Drei Tage später stand es im Stern zu lesen:

Ich bin eine italienische Wildkatze und heiße Socki. Für Berlusconi, mein früheres Herrchen, musste ich einst scharfe Mäuse anschleppen und dann auch noch selber Bunga Bunga tanzen. Bäh! Ich riss also aus, streunte von Mailand runter in die Toskana. Dort adoptierte mich Martina, mein neues Frauchen. Ich begleitete sie nach München, wo ich seit sechs Jahren lebe. Mein neues Herrchen hat auch schon über Berlusconi geschrieben. Er ist Journalist. Und weil er wollte, dass ich seine Geschichten verstehe, besonders die ungedruckten, brachte er mir lesen bei. Manche Storys zerriss ich, weil sie mich interessierten wie feuchter Mäusedreck. Doch eines Tages kam er nach Hause mit der Wahnsinnsstory eines Hamburger Magazins.

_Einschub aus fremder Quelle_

Section Ops.
Context {S : Type} `{!FileClient S}.
Definition handle_op (op : file_op) (h : handle) : M S (op_result * handle) :=
  match op with
  | OpRead n =>
      let! x := handle_read n h in
      match x.1 with PyBytes b => mret (ReadBytes b, x.2) | PyStr _ => mraise TypeError end
  | OpSeek p w => let! x := handle_seek p w h in mret (AtPosition x.1, x.2)
  | OpTell => let! x := handle_tell h in mret (AtPosition x.1, x.2)
  end.
Fixpoint file_ops (ops : list file_op) (f : object_file) (s : S) : option (res (list op_result) * (object_file * S)) :=
  match ops with
  | [] => Some (Ok [], (f, s))
  | op :: ops' =>
      match with_file (handle_op op) f s with
      | None => None
      | Some (Err e, x) => Some (Err e, x)
      | Some (Ok r, (f', s')) =>
          match file_ops ops' f' s' with
          | Some (Ok rs, x) => Some (Ok (r :: rs), x)
          | y => y
          end
      end
  end.
Fixpoint reader_ops (ops : list file_op) (r : remote_reader) : M S (list op_result) :=
  match ops with
  | [] => mret []
  | op :: ops' =>
      let! x := handle_op op (RemoteFile r) in
      match x.2 with
      | RemoteFile r' => let! rs := reader_ops ops' r' in mret (x.1 :: rs)
      | _ => mraise TypeError
      end
  end.
End Ops.

(** ** Files of the cache *)
Lemma set_path_bytes c key t d v w :
  fs w !! t = Some (new_file w d) ->
  CacheManager.set c key (CacheManager.FromPath t) v w =
    CacheManager.set c key (CacheManager.FromBytes d) v (with_fs (delete t (fs w)) w).
Proof. intros H. unfold CacheManager.set, mbind at 1. unfold os_rename. by rewrite H. Qed.

Section CacheFiles.
Context (c : CacheManager.cfg) (path : string) (d : bytes) (v : string) (check : SourceVersionCheckMode).
Abbreviation p := (CacheManager.get_cache_file_path c path).
Abbreviation version := (if version_checked c check then Some v else None).
Abbreviation coh := (coherent c d v p).

(** What the entry of the cache must satisfy for it to be used *)
Definition usable (w : world) : Prop :=
  if version_checked c check then xattr_supported w = true
  else forall f, fs w !! p = Some f -> f_data f = d.

Lemma contains_entry w :
  CacheManager.contains c w path check version = true ->
  exists f, fs w !! p = Some f /\ (version_checked c check = true -> f_xattr f !! "user.etag" = Some v).
Proof.
  unfold CacheManager.contains. destruct (path_exists w p) eqn:E; [|done]. cbn [negb].
  apply path_exists_true in E as [f Hf]. intros H. exists f. split; [done|]. intros Hv. rewrite Hv in H.
  assert ((match check with INHERIT => negb (CacheManager.check_source_version c) | DISABLE => true | ENABLE => false end) = false)
    as E by (destruct check; cbn in Hv |- *; [by rewrite Hv|done|done]).
  rewrite E in H. unfold getxattr in H. rewrite Hf in H. destruct (xattr_supported w); [|done].
  destruct (f_xattr f !! "user.etag") as [e|]; [|done]. by apply bool_decide_eq_true in H.
Qed.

Auf dem Titel streckte mir eine Katze die Zunge raus. Ätsch. Echt geil. Ich verspürte sofort Lust. Es war wohl ein Kater. »Geliebtes Biest«, stand darunter, und mein Herrchen schlug die Seite 110 auf, denn er hatte mir zwar Lesen, aber nicht Blättern beigebracht. Hach, war das lustig! Ich las von meiner Kollegin Penny, die rasend, wenn alle weg sind, »vergnüglich per Bewegungsmelder die Alarmanlage auslöst«.

So what, dachte ich und erinnerte Frauchen und Herrchen daran, wie ich kürzlich dem frechen Nachbarkater, Herrn Schmidt, die Zündholzschachtel abgejagt hatte, als er gerade unser schönes Bauernhaus abfackeln wollte. Dann las ich von Frau Müller, die ihrem Frauchen Julia in die Schuhe pinkelt, »und zwar in alle«, wenn sie das Haus verlässt. Das frustrierte mich. Warum schreibt denn, verdammt noch mal, keiner darüber, dass ich meine Menschen bescheiße, wenn sie mir statt frischer Kalbsleber fetten Tofu unterjubeln wollen.

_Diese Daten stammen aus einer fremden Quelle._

(** A matching pair is the subject of no operation. *)
Lemma matched_untouched s t :
  s ∈ source -> visible_s c s -> t ∈ target -> skey c s = tkey c t -> match_file_metadata c s t = true ->
  forall o, expected c source target o -> op_key c o <> tkey c t.
Proof using source_sorted target_sorted.
  intros Hs Hv Ht Hk Hm o [(s' & H & Hv' & _ & Hno & ->)|[(s' & t' & H & H' & Hv' & Hk' & Hm' & _ & ->)|(_ & t' & H & Hv' & Hno & ->)]] E.
  - rewrite op_key_add in E. apply (Hno t); [done| |by rewrite E]. unfold visible_t. by rewrite <- Hk.
  - rewrite op_key_add in E.
    assert (s' = s) as -> by (apply (sorted_inj (skey c) source); [done..|by rewrite E]).
    assert (t' = t) as -> by (apply (sorted_inj (tkey c) target); [done..|by rewrite <- Hk']). by rewrite Hm in Hm'.
  - cbn in E. apply (Hno s); [done|done|by rewrite E].
Qed.

Lemma nothing_left o : ~ expected c source target' o.
Proof using All.
  intros [(s & Hs & Hv & Hi & Hno & ->)|[(s & t & Hs & Ht & Hv & Hk & Hm & Hi & ->)|(Hd & t & Ht & Hv & Hno & ->)]].
  - assert (forall y, ~ expected c source target (add_op s y)) as Hnone.
    { intros y Hy. apply (Hno (copied s)); [apply applied; eauto| |by apply copied_key].
      unfold visible_t. by rewrite copied_key. }
    assert (forall t, t ∈ target -> visible_t c t -> tkey c t <> skey c s) as Hnt.
    { intros t Ht Hvt E. destruct (match_file_metadata c s t) eqn:Em.
      - apply (Hno t); [|done|done]. apply applied. left. split; [done|]. by apply (matched_untouched s t).
      - apply (Hnone (Some t)). right. left. exists s, t. split_and!; auto. }
    apply (Hnone None). left. exists s. by split_and!.
  - apply applied in Ht as [[Ht Hun]|(s2 & y & He & ->)].
    + apply (Hun (add_op s (Some t))); [|by rewrite op_key_add]. right. left. exists s, t. by split_and!.
    + apply expected_add in He as [Hs2 _]. rewrite copied_key in Hk by done.
      assert (s = s2) as <- by (apply (sorted_inj (skey c) source); done).
      rewrite copied_match in Hm; done.
  - apply applied in Ht as [[Ht Hun]|(s2 & y & He & ->)].
    + apply (Hun (delete_op t)); [|done]. right. right. split; [done|]. exists t. by split_and!.
    + apply expected_add in He as [Hs2 Hv2]. apply (Hno s2); [done|done|]. by rewrite copied_key.
Qed.
End Converge.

Auch meine Kollegin, die eine schützende Plastikfolie zerkratzt, um auf Frauchens Matratze zu pinkeln, kann noch von mir lernen. Zum Beispiel, dass man sein Geschäft erst dann verrichtet, wenn Frauchen und Herrchen im Bett liegen. Affenkatzengeil allerdings fand ich die Geschichte über Menschen, die unsere Gewohnheiten so lieben, »dass sie seit 20 Jahren jeden Donnerstag den Stern lesen, nur um uns nicht zu verwirren«. Hey, das entlockte mir aber ein fröhliches Miau-miau-miau, fast hätte ich sogar vor Freude gepupst, weil mein Herrchen mir donnerstags auch immer nur die BUNTE gibt, um mich nicht zu verwirren. Nein, das habe ich mir jetzt nur so ausgedacht. Aber alles andere stimmt.

Socki Sahner, Lanzing

Seit ihrem Leserbrief meint Socki jedenfalls, sie sei ein aufsteigender Stern am Journalistenhimmel. Einmal den Namen gedruckt sehen und schon Starallüren. Sie hat sich sogar Premium-Businesskarten anfertigen lassen: Socki Sahner – Freelancer: spezialisiert auf knifflige Fälle.

Was sollte ich tun? Ihr Anliegen, meine Biografie zu schreiben, ignorieren? Ihr Talent verkümmern lassen? Oder sie ranlassen an den Text und es mir mit den Katzenhassern verderben?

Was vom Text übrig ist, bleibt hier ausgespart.